Below this line is a set of entries; quote exactly the lines from the line that contains "opt_priceValue : option Q;" to the line that contains "[product_options] whose [optionGroupId]", both lines included.

(Saved data entries)

=== Section Start ===

(** * ai-backend: job orchestration, access gate and provider adapters

    A shallow embedding of [server.js], [functions/rev.js] (class
    [Transcript]) and [functions/gemini.js] (class [Gemini]).

    - External services (Rev-AI, Gemini, the file system) are oracles
      supplied by the environment; every call to them returns an outcome.
    - JavaScript's cooperative scheduling is modelled by events: one event
      is one uninterrupted run of handler code, from one [await] to the
      next. Events may come in any order, which covers every interleaving
      the event loop can produce.
    - A job object is one record in a heap; the table [jobs] holds its key.
      A function that captured the object writes to the heap, a function
      that goes through [jobs[jobId]] needs the key.
    - Numbers are integers ([Z]); the code only adds and compares them. *)

From Stdlib Require Import ZArith String List Lia Bool.
From Equations Require Import Equations.
From stdpp Require Import gmap strings list fin_maps.

Open Scope Z_scope.
Open Scope string_scope.

(** ** JavaScript values the code tests for truthiness *)

(** [if (x)] on a value that is [null]/[undefined] or a string: the empty
    string is falsy. *)
Definition truthy_str (o : option string) : bool :=
  match o with
  | Some s => negb (String.eqb s "")
  | None => false
  end.

(** [a || b] on such values. *)
Definition or_str (a b : option string) : option string :=
  if truthy_str a then a else b.

(** A parsed JSON value, as [express.json()] hands it to a handler. *)
#[local] Unset Elimination Schemes.
Inductive json :=
| JNull
| JBool (b : bool)
| JNum (n : Z)
| JStr (s : string)
| JArr (items : list json)
| JObj (fields : list (string * json)).
#[local] Set Elimination Schemes.

Definition truthy (v : json) : bool :=
  match v with
  | JNull => false
  | JBool b => b
  | JNum n => negb (Z.eqb n 0)
  | JStr s => negb (String.eqb s "")
  | JArr _ | JObj _ => true
  end.

(** [Array.isArray(v) && v.length > 0] *)
Definition nonempty_array (v : json) : bool :=
  match v with
  | JArr (_ :: _) => true
  | _ => false
  end.

(** [o.k] on a parsed object: with a key given twice, [JSON.parse] keeps
    the last one. *)
Fixpoint field (k : string) (fields : list (string * json)) : option json :=
  match fields with
  | [] => None
  | (k', v) :: rest =>
      match field k rest with
      | Some w => Some w
      | None => if String.eqb k k' then Some v else None
      end
  end.

(** ** functions/rev.js: class Transcript *)

Module Transcript.

(** What [getJobDetails] answers. *)
Record JobDetails := {
  status : string;
  failure_detail : option string;
  failure : option string
}.

(** The Rev-AI SDK client. [None] is a call that rejects. The [nat] of
    [getJobDetails] is the number of the call, so that the provider may
    answer differently from poll to poll. *)
Record RevAiApiClient := {
  submitJobLocalFile : string -> option string;
  getJobDetails : string -> nat -> option JobDetails;
  getTranscriptText : string -> option string
}.

(** The errors [generate] throws. The two [new Error(...)] of the source
    are kept by their parts rather than by their rendered message. *)
Inductive error :=
| SdkError
| EndedWithStatus (jobid st reason : string)
| TimedOut (jobid : string) (timeoutS : Z).

Inductive outcome :=
| Resolved (text : string)
| Rejected (e : error).

(** One turn of the [while (true)] loop, as it can be observed: the timer
    it waited on, the counter after the increment, and what the provider
    answered. *)
Record tick := {
  slept_ms : Z;
  elapsed_after : Z;
  observed : option JobDetails
}.

Inductive loop_exit :=
| Break
| Throw (e : error).

Definition POLL_MS : Z := 7000.

(** The constructor's default for [timeoutS]. *)
Definition default_timeoutS : Z := 900.
(** * Shallow embedding of the shoppink-backend stock and option-catalog core

    Sources embedded here:
    - src/services/stockManagementService.js (StockManagementService)
    - src/routes/blacklist-phones.js (order routes: PUT /:id/state,
      PUT /:id/driver, DELETE /:id)
    - src/unnamed/part_005 (product-option routes: option-group update and
      DELETE /groups/:groupId)
    - src/prisma/seed.js (HierarchicalStockService: variant generation and
      the hierarchical total)

    Modelling conventions.
    - Database ids (Prisma cuid strings) are [nat]; an id is never falsy.
    - Integer stock columns are [Z]; DOUBLE PRECISION price columns are [Q]
      (floating point rounding is not modelled).
    - The database is a record of tables (lists, in row order).  Prisma
      calls outside a [$transaction] commit one by one, so a computation is
      a state-and-error function [DB -> DB * res A]: when it fails, the
      writes made before the failure stay in the returned database. *)

From Stdlib Require Import List Arith Bool Lia ZArith String QArith Qabs.
From Stdlib Require Import Permutation.
Import ListNotations.

Open Scope nat_scope.
Open Scope list_scope.

(** ** Data model *)

Inductive OrderState := PLACED | DELIVERING | RETURNED | COMPLETED.

Definition OrderState_eqb (a b : OrderState) : bool :=
  match a, b with
  | PLACED, PLACED | DELIVERING, DELIVERING
  | RETURNED, RETURNED | COMPLETED, COMPLETED => true
  | _, _ => false
  end.

(** A product option ([product_options]). *)
Record ProductOption := mkOption {
  opt_id : nat;
  opt_name : string;
  opt_priceValue : option Q;
  opt_isAvailable : bool;
  opt_stock : Z;
  opt_sortOrder : nat
}.

(** An option group ([product_option_groups]); its options are the rows of
    [product_options] whose [optionGroupId] is this group (ON DELETE
    CASCADE), kept in [sortOrder] order; [g_path] is the nullable [path]
    column. *)
Record OptionGroup := mkGroup {
  g_id : nat;
  g_productId : nat;
  g_name : string;
  g_level : nat;
  g_parentGroupId : option nat;
  g_isParent : bool;
  g_isActive : bool;
  g_path : option string;
  g_options : list ProductOption
}.

(** A variant ([product_variants]) with the option ids of its
    [product_variant_options] rows. *)
Record Variant := mkVariant {
  v_id : nat;
  v_productId : nat;
  v_name : string;
  v_stock : Z;
  v_priceAdjustment : Q;
  v_optionPath : string;
  v_optionHash : option (list nat);
  v_options : list nat
}.

Record Product := mkProduct {
  p_id : nat;
  p_quantity : Z;
  p_hasOptions : bool
}.

(** One entry of the selection payload: [{ selectedOptions: [{ id }, ...] }];
    [selectedOptions] may be absent and an entry's [id] may be absent. *)
Record SelGroup := mkSel { selectedOptions : option (list (option nat)) }.

(** The [optionDetails] JSON column of an order item: [null], a bare array
    of selection groups (legacy payload), or the object
    [{ variantId, selections }] written at order creation. *)
Inductive OptionDetails :=
| ODNull
| ODArray (gs : list SelGroup)
| ODObject (variantId : option nat) (selections : option (list SelGroup)).

Record OrderItem := mkItem {
  oi_productId : nat;
  oi_quantity : Z;
  oi_optionDetails : OptionDetails;
  oi_productVariantId : option nat   (* the [productVariantId] FK column *)
}.

Record Order := mkOrder {
  o_id : nat;
  o_state : OrderState;
  o_driverId : option nat;
  o_items : list OrderItem
}.

Record DB := mkDB {
  db_products : list Product;
  db_groups : list OptionGroup;
  db_variants : list Variant;
  db_orders : list Order;
  db_drivers : list nat
}.

(** ** A state-and-error monad for non-transactional Prisma code *)

(** [ErrOutOfRange]: a value that does not fit an [INTEGER] (int4) column. *)
Inductive Err := ErrNotFound | ErrInsufficientStock | ErrUnique | ErrOutOfRange.

Inductive res (A : Type) := Ok (a : A) | Fail (e : Err).
Arguments Ok {A} a.
Arguments Fail {A} e.

Definition M (A : Type) := DB -> DB * res A.

Definition ret {A} (a : A) : M A := fun s => (s, Ok a).
Definition throw {A} (e : Err) : M A := fun s => (s, Fail e).
Definition bind {A B} (m : M A) (k : A -> M B) : M B :=
  fun s => match m s with
           | (s', Ok a) => k a s'
           | (s', Fail e) => (s', Fail e)
           end.
Definition get : M DB := fun s => (s, Ok s).
Definition modify (f : DB -> DB) : M unit := fun s => (f s, Ok tt).

Notation "x <- m ;; k" := (bind m (fun x => k))
  (at level 61, m at next level, right associativity).
Notation "m ;;; k" := (bind m (fun _ => k))
  (at level 61, right associativity).

(** [for (const x of xs) await f(x);] *)
Fixpoint forEach {A} (f : A -> M unit) (xs : list A) : M unit :=
  match xs with
  | [] => ret tt
  | x :: xs' => f x ;;; forEach f xs'
  end.

(** ** Table access *)

Definition findVariant (id : nat) (s : DB) : option Variant :=
  find (fun v => Nat.eqb (v_id v) id) (db_variants s).
Definition findProduct (id : nat) (s : DB) : option Product :=
  find (fun p => Nat.eqb (p_id p) id) (db_products s).
Definition findOrder (id : nat) (s : DB) : option Order :=
  find (fun o => Nat.eqb (o_id o) id) (db_orders s).
Definition findGroup (id : nat) (s : DB) : option OptionGroup :=
  find (fun g => Nat.eqb (g_id g) id) (db_groups s).

Definition set_variants (s : DB) (vs : list Variant) : DB :=
  mkDB (db_products s) (db_groups s) vs (db_orders s) (db_drivers s).
Definition set_products (s : DB) (ps : list Product) : DB :=
  mkDB ps (db_groups s) (db_variants s) (db_orders s) (db_drivers s).
Definition set_orders (s : DB) (os : list Order) : DB :=
  mkDB (db_products s) (db_groups s) (db_variants s) os (db_drivers s).
Definition set_groups (s : DB) (gs : list OptionGroup) : DB :=
  mkDB (db_products s) gs (db_variants s) (db_orders s) (db_drivers s).

Definition with_stock (v : Variant) (n : Z) : Variant :=
  mkVariant (v_id v) (v_productId v) (v_name v) n (v_priceAdjustment v)
    (v_optionPath v) (v_optionHash v) (v_options v).
Definition with_quantity (p : Product) (n : Z) : Product :=
  mkProduct (p_id p) n (p_hasOptions p).

(** [productVariant.update({ data: { stock: { increment: d } } })] *)
Definition addVariantStock (id : nat) (d : Z) (s : DB) : DB :=
  set_variants s (map (fun v => if Nat.eqb (v_id v) id
                                then with_stock v (v_stock v + d) else v)
                      (db_variants s)).
(** [product.update({ data: { quantity: { increment: d } } })] *)
Definition addProductQuantity (id : nat) (d : Z) (s : DB) : DB :=
  set_products s (map (fun p => if Nat.eqb (p_id p) id
                                then with_quantity p (p_quantity p + d) else p)
                      (db_products s)).

(** ** StockManagementService (src/services/stockManagementService.js) *)

Module StockManagementService.

(** [deductVariantStock(variantId, quantity)] *)
Definition deductVariantStock (variantId : nat) (quantity : Z) : M unit :=
  s <- get;;
  match findVariant variantId s with
  | None => throw ErrNotFound
  | Some variant =>
      if (v_stock variant <? quantity)%Z then throw ErrInsufficientStock
      else modify (addVariantStock variantId (- quantity))
  end.

(** [restoreVariantStock(variantId, quantity)] *)
Definition restoreVariantStock (variantId : nat) (quantity : Z) : M unit :=
  s <- get;;
  match findVariant variantId s with
  | None => throw ErrNotFound
  | Some _ => modify (addVariantStock variantId quantity)
  end.

(** [deductProductStock(productId, quantity)] *)
Definition deductProductStock (productId : nat) (quantity : Z) : M unit :=
  s <- get;;
  match findProduct productId s with
  | None => throw ErrNotFound
  | Some product =>
      if (p_quantity product <? quantity)%Z then throw ErrInsufficientStock
      else modify (addProductQuantity productId (- quantity))
  end.

(** [restoreProductStock(productId, quantity)]: a Prisma [update] of a
    missing row throws. *)
Definition restoreProductStock (productId : nat) (quantity : Z) : M unit :=
  s <- get;;
  match findProduct productId s with
  | None => throw ErrNotFound
  | Some _ => modify (addProductQuantity productId quantity)
  end.

(** [new Set(xs)]: distinct elements, in first-occurrence order. *)
Definition toSet (xs : list nat) : list nat := nodup Nat.eq_dec xs.

(** [set.has(x)] *)
Definition has (set : list nat) (x : nat) : bool := existsb (Nat.eqb x) set.

(** The option-id set of a variant: [new Set(v.variantOptions.map(vo => vo.optionId))]. *)
Definition voSet (v : Variant) : list nat := toSet (v_options v).

(** The exact-match test of the first loop: equal sizes and every desired
    id in [voSet] (the inner loop's [break] is [forallb]). *)
Definition isExact (desired : list nat) (v : Variant) : bool :=
  Nat.eqb (List.length (voSet v)) (List.length desired) && forallb (has (voSet v)) desired.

=== Section End ===

**FINAL ANSWER:**
  opt_priceValue : option Q;
  opt_isAvailable : bool;
  opt_stock : Z;
  opt_sortOrder : nat
}.

(** An option group ([product_option_groups]); its options are the rows of
    [product_options] whose [optionGroupId] is this group (ON DELETE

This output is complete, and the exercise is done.